Road Rules
I think the Vatican left a few things off of their Driver Commandments list. Think the Pope will add my suggestions?
- The merge lane is just that - a MERGE lane. Not a come-to-a-complete-fucking-stop-until-there-is-no-traffic-for-3-miles lane.
- If the turn lane starts half a block ahead of your turn, it's okay to get in it that early. Don't slow your 1974 Buick to a freakin' crawl in my lane. Get the fuck over and out of my way!
- I realize the speed limit is the max you can go on the road, and yes, it's probably a good idea to be aware of it, but for the love of God, is it too much to ask that you at least drive in the ballpark of the speed limit and not 10 miles below it?
- While waiting to make a left turn please grow some balls and turn when a car is more than a block away. You'll make it, I promise. Trust me you'll feel better about yourself, women will dig you and you'll look taller.
- If you're gonna ride my ass for several miles, the least you could do is buy me dinner first.

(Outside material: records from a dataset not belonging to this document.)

(** [ceil_div a b] is the least [n] with [a <= n * b]. *)
Lemma ceil_div_least (a b n : Z) :
  0 < b -> Py.ceil_div a b <= n <-> a <= n * b.
Proof.
  intros Hb. unfold Py.ceil_div.
  split; intros H.
  - assert (- n <= (- a) / b) as Hq by lia.
    pose proof (Z.mul_div_le (- a) b Hb). nia.
  - assert (- n <= (- a) / b); [|lia].
    apply Z.div_le_lower_bound; lia.
Qed.

Lemma ceil_div_pos (a b : Z) : 0 < b -> 0 < a -> 1 <= Py.ceil_div a b.
Proof.
  intros Hb Ha.
  destruct (Z_le_gt_dec (Py.ceil_div a b) 0) as [H|H]; [|lia].
  apply ceil_div_least in H; lia.
Qed.

(** ** The division of line 47 *)

Example ceil_truediv_41_20 : Py.ceil_truediv 41 20 = Ok 3.
Proof. reflexivity. Qed.

Example ceil_truediv_0_20 : Py.ceil_truediv 0 20 = Ok 0.
Proof. reflexivity. Qed.

(** Above [2^53] the quotient is rounded: here to the next even number. *)
Example ceil_truediv_rounds_up :
  Py.ceil_truediv (2 ^ 53 + 3) 1 = Ok (2 ^ 53 + 4).
Proof. vm_compute. reflexivity. Qed.

(** A quotient below half of the smallest double is zero. *)
Example ceil_truediv_underflow : Py.ceil_truediv 1 (2 ^ 1075) = Ok 0.
Proof. vm_compute. reflexivity. Qed.

Example ceil_truediv_overflow :
  Py.ceil_truediv (2 ^ 1024) 1
  = Raise (OverflowError "integer division result too large for a float").
Proof. vm_compute. reflexivity. Qed.

Lemma round_half_even_le (n d M : Z) :
  0 <= n -> 0 < d -> n <= M * d -> Py.round_half_even n d <= M.
Proof.
  intros Hn Hd HM. unfold Py.round_half_even.
  pose proof (Z.div_mod n d ltac:(lia)) as Hdm.
  pose proof (Z.mod_pos_bound n d Hd) as Hr.
  assert (n / d <= M) as Hq by nia.
  destruct (Z.ltb_spec (2 * (n mod d)) d); [lia|].
  assert (n / d < M) by nia.
  destruct (Z.ltb_spec d (2 * (n mod d))); [lia|].
  destruct (Z.even (n / d)); lia.
Qed.

Lemma round_half_even_gt (n d M : Z) :
  0 <= n -> 0 < d -> d < 2 * (n - M * d) -> M + 1 <= Py.round_half_even n d.
Proof.
  intros Hn Hd HM. unfold Py.round_half_even.
  pose proof (Z.div_mod n d ltac:(lia)) as Hdm.
  pose proof (Z.mod_pos_bound n d Hd) as Hr.
  assert (M <= n / d) as Hq by nia.
  destruct (Z.ltb_spec (2 * (n mod d)) d) as [H1|H1]; [nia|].
  destruct (Z.ltb_spec d (2 * (n mod d))) as [H2|H2]; [lia|].
  assert (M < n / d) by nia.
  destruct (Z.even (n / d)); lia.
Qed.

Lemma round_half_even_nonneg (n d : Z) :
  0 <= n -> 0 < d -> 0 <= Py.round_half_even n d.
Proof.
  intros Hn Hd. unfold Py.round_half_even.
  pose proof (Z.div_pos n d Hn Hd).
  repeat case_match; lia.
Qed.

(** The exponent chosen for the quotient is at most the true one. *)
Lemma floor_log2_quot_spec (a b : Z) :
  0 < a -> 0 < b ->
  let k := Py.floor_log2_quot a b in
  k <= Z.log2 a - Z.log2 b /\
  Z.log2 a - Z.log2 b - 1 <= k /\
  (0 <= k -> b * 2 ^ k <= a) /\
  (k < 0 -> b <= a * 2 ^ (- k)).
Proof.
  intros Ha Hb. unfold Py.floor_log2_quot.
  set (k0 := Z.log2 a - Z.log2 b).
  destruct (Z.log2_spec a Ha) as [Ha1 Ha2].
  destruct (Z.log2_spec b Hb) as [Hb1 Hb2].
  pose proof (Z.log2_nonneg a) as Hla. pose proof (Z.log2_nonneg b) as Hlb.
  destruct (Z.leb_spec 0 k0) as [Hk|Hk].
  - destruct (Z.leb_spec (b * 2 ^ k0) a) as [Ht|Ht]; cbn zeta.
    + repeat split; lia.
    + repeat split; try lia.
      * intros Hk1.
        assert (2 ^ Z.log2 a = 2 ^ (k0 - 1) * 2 ^ Z.succ (Z.log2 b)) as E.
        { rewrite <- Z.pow_add_r by lia. f_equal; lia. }
        assert (0 < 2 ^ (k0 - 1)) by (apply Z.pow_pos_nonneg; lia).
        nia.
      * intros Hk1. assert (k0 = 0) as E0 by lia.
        replace (- (k0 - 1)) with 1 by lia.
        assert (Z.log2 a = Z.log2 b) as El by lia.
        rewrite El in Ha1. rewrite Z.pow_succ_r in Hb2 by lia. lia.
  - destruct (Z.leb_spec b (a * 2 ^ (- k0))) as [Ht|Ht]; cbn zeta.
    + repeat split; lia.
    + repeat split; try lia.
      intros _. replace (- (k0 - 1)) with (Z.succ (- k0)) by lia.
      rewrite Z.pow_succ_r by lia.
      assert (2 ^ Z.succ (Z.log2 b) = 2 * (2 ^ (- k0) * 2 ^ Z.log2 a)) as E.
      { rewrite <- Z.pow_add_r by lia. rewrite <- Z.pow_succ_r by lia.
        f_equal; lia. }
      assert (0 < 2 ^ (- k0)) by (apply Z.pow_pos_nonneg; lia).
      nia.
Qed.

(** For a dividend below [2^53] no bit above the unit is dropped: the
    exponent of the last place is at most 0. *)
Lemma truediv_pos_small (a b : Z) :
  0 < a < 2 ^ 53 -> 1 <= b ->
  exists m e, Py.truediv_pos a b = (m, e) /\ e <= 0 /\
              m = Py.round_half_even (a * 2 ^ (- e)) b.
Proof.
  intros Ha Hb. unfold Py.truediv_pos.
  destruct (floor_log2_quot_spec a b) as (Hk & _); [lia|lia|].
  assert (Z.log2 a < 53) by (apply Z.log2_lt_pow2; lia).
  pose proof (Z.log2_nonneg b).
  set (e := Z.max (-1074) (Py.floor_log2_quot a b - 52)).
  assert (e <= 0) as He by lia.
  eexists _, e. split; [reflexivity|]. split; [done|].
  destruct (Z.leb_spec 0 e); [|done].
  replace e with 0 by lia. simpl. by rewrite !Z.mul_1_r.
Qed.

(** With a divisor below [2^53] as well, the last place of the quotient is
    finer than twice the reciprocal of the divisor. *)
Lemma truediv_pos_fine (a b : Z) :
  0 < a < 2 ^ 53 -> 1 <= b < 2 ^ 53 ->
  b < 2 * 2 ^ (- snd (Py.truediv_pos a b)).
Proof.
  intros Ha Hb. unfold Py.truediv_pos. cbn [snd].
  destruct (floor_log2_quot_spec a b) as (Hk1 & Hk2 & Hk3 & Hk4); [lia|lia|].
  assert (Z.log2 a < 53) by (apply Z.log2_lt_pow2; lia).
  assert (Z.log2 b < 53) by (apply Z.log2_lt_pow2; lia).
  pose proof (Z.log2_nonneg a). pose proof (Z.log2_nonneg b).
  set (k := Py.floor_log2_quot a b) in *.
  replace (Z.max (-1074) (k - 52)) with (k - 52) by lia.
  replace (- (k - 52)) with (52 - k) by lia.
  rewrite <- Z.pow_succ_r by lia. replace (Z.succ (52 - k)) with (53 - k) by lia.
  destruct (Z.le_gt_cases 0 k) as [Hk|Hk].
  - assert (2 ^ 53 = 2 ^ k * 2 ^ (53 - k)) as E.
    { rewrite <- Z.pow_add_r by lia. f_equal; lia. }
    assert (0 < 2 ^ k) by (apply Z.pow_pos_nonneg; lia).
    specialize (Hk3 Hk). nia.
  - assert (2 ^ (53 - k) = 2 ^ 53 * 2 ^ (- k)) as E.
    { rewrite <- Z.pow_add_r by lia. f_equal; lia. }
    assert (0 < 2 ^ (- k)) by (apply Z.pow_pos_nonneg; lia).
    specialize (Hk4 Hk). nia.
Qed.

(** The ceiling of a non-negative double with exponent at most 0. *)
Lemma ceil_small_exponent (m e : Z) :
  e <= 0 ->
  Py.ceil {| Py.negative := false; Py.significand := m; Py.exponent := e |}
  = Py.ceil_div m (2 ^ (- e)).
Proof.
  intros He. unfold Py.ceil, Py.ceil_div. simpl.
  destruct (Z.leb_spec 0 e); [|done].
  replace e with 0 by lia. simpl. rewrite Z.div_1_r. lia.
Qed.

(** What line 47 computes for a count below [2^53]: a number of pages that
    is never above the exact one. *)
Lemma ceil_truediv_le_exact (a b : Z) :
  0 <= a < 2 ^ 53 -> 1 <= b ->
  exists c, Py.ceil_truediv a b = Ok c /\ 0 <= c <= Py.ceil_div a b.
Proof.
  intros Ha Hb. unfold Py.ceil_truediv, Py.truediv.
  destruct (Z.eqb_spec b 0); [lia|].
  destruct (Z.eqb_spec a 0) as [->|Hne].
  - exists 0. split.
    + simpl. destruct (Z.ltb_spec b 0); [lia|]. reflexivity.
    + unfold Py.ceil_div. simpl. rewrite Z.div_0_l; lia.
  - rewrite (Z.abs_eq a), (Z.abs_eq b) by lia.
    destruct (truediv_pos_small a b) as (m & e & -> & He & Hm); [lia|lia|].
    set (E := 2 ^ (- e)) in *.
    assert (0 < E) by (apply Z.pow_pos_nonneg; lia).
    set (N := Py.ceil_div a b).
    assert (a <= N * b) as HN by (apply ceil_div_least; lia).
    assert (N <= a) as HNa by (apply ceil_div_least; nia).
    assert (m <= N * E) as HmN.
    { rewrite Hm. apply round_half_even_le; nia. }
    assert (0 <= m) as Hm0.
    { rewrite Hm. apply round_half_even_nonneg; nia. }
    assert ((0 <=? e) && (2 ^ 1024 <=? m * 2 ^ e) = false) as ->.
    { destruct (Z.leb_spec 0 e); [|done].
      assert (e = 0) as He0 by lia.
      assert (E = 1) as HE1 by (subst E; by rewrite He0).
      rewrite He0, Z.pow_0_r, Z.mul_1_r. cbn [andb].
      apply Z.leb_gt.
      assert (2 ^ 53 < 2 ^ 1024) by (apply Z.pow_lt_mono_r; lia). lia. }
    destruct (Z.ltb_spec a 0); [lia|]. destruct (Z.ltb_spec b 0); [lia|].
    simpl. eexists. split; [reflexivity|].
    rewrite ceil_small_exponent by done. fold E. split.
    + destruct (Z_le_gt_dec (Py.ceil_div m E) (-1)) as [Hc|Hc]; [|lia].
      apply ceil_div_least in Hc; nia.
    + apply ceil_div_least; lia.
Qed.

(** For a count and a page size below [2^53], line 47 computes the exact
    number of pages. *)
Lemma ceil_truediv_exact (a b : Z) :
  0 <= a < 2 ^ 53 -> 1 <= b < 2 ^ 53 ->
  Py.ceil_truediv a b = Ok (Py.ceil_div a b).
Proof.
  intros Ha Hb.
  destruct (ceil_truediv_le_exact a b) as (c & Hc & Hc0 & HcN); [lia|lia|].
  rewrite Hc. f_equal.
  destruct (Z.eq_dec a 0) as [->|Hne].
  { unfold Py.ceil_div in *. simpl in *. rewrite Z.div_0_l in * by lia. lia. }
  revert Hc. unfold Py.ceil_truediv, Py.truediv.
  destruct (Z.eqb_spec b 0); [lia|]. destruct (Z.eqb_spec a 0); [lia|].
  rewrite (Z.abs_eq a), (Z.abs_eq b) by lia.
  pose proof (truediv_pos_fine a b ltac:(lia) ltac:(lia)) as Hfine.
  destruct (truediv_pos_small a b) as (m & e & Hdiv & He & Hm); [lia|lia|].
  rewrite Hdiv in *. cbn [snd] in Hfine.
  set (E := 2 ^ (- e)) in *.
  assert (0 < E) by (apply Z.pow_pos_nonneg; lia).
  destruct ((0 <=? e) && (2 ^ 1024 <=? m * 2 ^ e)); [done|].
  destruct (Z.ltb_spec a 0); [lia|]. destruct (Z.ltb_spec b 0); [lia|].
  simpl. rewrite ceil_small_exponent by done. fold E. intros [= <-].
  set (N := Py.ceil_div a b) in *.
  assert (~ a <= (N - 1) * b) as HN.
  { intros H'. apply (ceil_div_least a b (N - 1)) in H'; lia. }
  assert ((N - 1) * E + 1 <= m) as HmN.
  { rewrite Hm. apply round_half_even_gt; nia. }
  destruct (Z_le_gt_dec N (Py.ceil_div m E)) as [Hc|Hc]; [lia|].
  assert (Py.ceil_div m E <= N - 1) as Hc' by lia.
  apply ceil_div_least in Hc'; lia.
Qed.

(** The division of line 47 gives a number or raises [OverflowError]. *)
Lemma ceil_truediv_cases (a b : Z) :
  b <> 0 ->
  (exists c, Py.ceil_truediv a b = Ok c) \/
  Py.ceil_truediv a b
    = Raise (OverflowError "integer division result too large for a float").
Proof.
  intros Hb. unfold Py.ceil_truediv, Py.truediv.
  destruct (Z.eqb_spec b 0); [done|].
  destruct (a =? 0); [left; simpl; eauto|].
  destruct (Py.truediv_pos (Z.abs a) (Z.abs b)) as [m e].
  destruct ((0 <=? e) && (2 ^ 1024 <=? m * 2 ^ e)); [by right|].
  left. simpl. eauto.
Qed.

- Christ on a cracker!! Why will no one pass a cop when he is driving below the speed limit? It's a cop car, not a pace car! Besides, he's just doing it to fuck with you.
- You have the right of way at a blinking yellow light.
- You can also turn right on red.
- Don't pull out in front of me and then slow down, it really pisses me off. That really should be a capital offense, punishable by death.
- I don't care how late you are to the office, lady, put your fucking make-up away!! It's chicks like you that give women drivers a bad name.
- If you and I pull up at a 4-way stop at the same time, and I give you the universal signal for "you go ahead" don't just sit there looking at me...it's not a devious trick on my part. I really mean, GO AHEAD!
- When I let you in a line of traffic ahead of me I expect a wave, motherfucker.
- Also, to the women who drive freakin' mammoth SUV to take the little kiddies to soccer: learn how to drive the damn thing or take goddamn the bus.
- If you cannot parallel park correctly, don't parallel park at all. That way, there will be no need to glare at me when you open your car door into traffic because you parked three feet away from the curb.
- Don't ignore all the signs that say "left lane closed" and ride it to the very end and then give me dirty looks because I won't let you in, fucktard. I'll break a cardinal rule and ride the ass of the person in front of me just to be certain you can't squeeze in. And I'll wave at you as I pass by. I realize that makes me a bitch but I really don't care.
- And really, dudes should never drive Mini Coopers, VW Bugs or Mazda Miatas. I don't care if you are the hetero-est hetero who ever heteroed a hetero, these are chick cars and driving one makes you look gay. Oh, and your friends are assholes because they know this and they let you buy one anyway.